Table of Contents

Code Generation in Ceres

Flow uses several code generation layers to enhance runtime performance and save your time.

Source Generator

In Unity, most of time we use component to provide modular functions which often results in multiple modules being unable to share a parent class.

Therefore, in Unity's Gameplay development, interfaces are more flexible than abstract classes.

For this reason, in Flow we use IFlowGraphContainer to let Unity Object has visual scripting ability.

To reduce duplication of code, Ceres.SourceGenerator will analyze any partial class annotated with GenerateFlowAttribute. And their implementation will be done by generator.

For more details, see Code Generation in Flow.

Generated C# Runtime

Generated C# Runtime is a Flow graph runtime mode. It generates graph execution into C# program files, instead of generating partial C# container code.

Use it for hot Flow graphs when you want generated event dispatch, typed data slots, and cached invokers while keeping the normal graph runtime as the disabled or Editor fallback path.

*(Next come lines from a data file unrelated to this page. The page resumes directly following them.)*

Lemma sizes_ok_greater_than (m m' : MessageDetailsMap Balance) n :
  sizes_ok m -> greater_than m n = Some m' -> sizes_ok m'.
Proof.
  intros Hm. rewrite greater_than_details. destruct (filter _ m) as [|e gte] eqn:E; [done|].
  intros [= <-]. rewrite <- E. unfold sizes_ok in *. rewrite Forall_forall in *.
  intros x [_ Hx]%list_elem_of_filter. by apply Hm.
Qed.

Lemma sizes_ok_remove q n :
  sizes_ok (queue_details q) ->
  sizes_ok (queue_details (BasicStrategy.remove_le_nonces_from_source_queue n q)).
Proof.
  unfold queue_details. induction q as [|[id m] q IH]; [done|]. rewrite bind_cons. cbn [snd].
  intros [Hm Hq]%Forall_app. cbn [BasicStrategy.remove_le_nonces_from_source_queue].
  destruct (greater_than m n) as [m'|] eqn:E; [|by apply IH]. rewrite bind_cons. cbn [snd].
  apply Forall_app. split; [exact (sizes_ok_greater_than _ _ _ Hm E)|done].
Qed.

Lemma delivery_update_ok (sr sr' : this * state) :
  delivery_update sr sr' -> delivery_ok sr.1 -> delivery_ok sr'.1.
Proof.
  destruct 1 as [s rs at_block nonces Hu Hsizes|s rs nonces Hu|s rs nonces Hn|]; intros [Hs Hz Ht];
    simpl in *; [..|by split].
  - apply update_ok in Hu; [|done]. split; simpl; [done| |done].
    unfold queue_details, BasicStrategy.source_nonces_updated in *. simpl.
    rewrite bind_app. apply Forall_app. split; [done|].
    destruct (greater_than _ _) as [m|] eqn:E; [|constructor]. simpl. rewrite app_nil_r.
    exact (sizes_ok_greater_than _ _ _ Hsizes E).
  - apply update_ok in Hu; [|done]. split; simpl; [done|done|]. by intros t [= <-].
  - split; simpl; [by apply (finalized_update_ok (strategy s) rs (TargetNonces_ _ tt))|
                   by apply sizes_ok_remove|].
    intros t. destruct (target_nonces s) as [t0|]; [|done]. intros [= <-]. simpl.
    by rewrite (Ht t0 eq_refl).
Qed.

For more details, see Code Generation in Flow.

ILPP

Ceres graph use ILPP to emit IL for initialization logic of CeresNode to enhance runtime performance.

In Flow we use ILPP to emit IL for methods annotated with ImplementableEventAttribute that let you execute graph event in C#.

For more details, see Code Generation in Flow.

Build Source Generator

Following document are from com.unity.netcode

Source generator DLLs need to be compiled manually outside of the Unity compilation pipeline using the .NET SDK 6.0 or higher: https://dotnet.microsoft.com/en-us/download/dotnet/6.0 That can be done with dotnet from within the Packages\Ceres\Runtime\SourceGenerators\Source~ directory via command prompt:

dotnet publish -c Release

Additionally, they can be built/debugged with the Ceres.SourceGenerator.sln solution in the same folder. In order to debug source generators you can replace Release with Debug when running the publish command.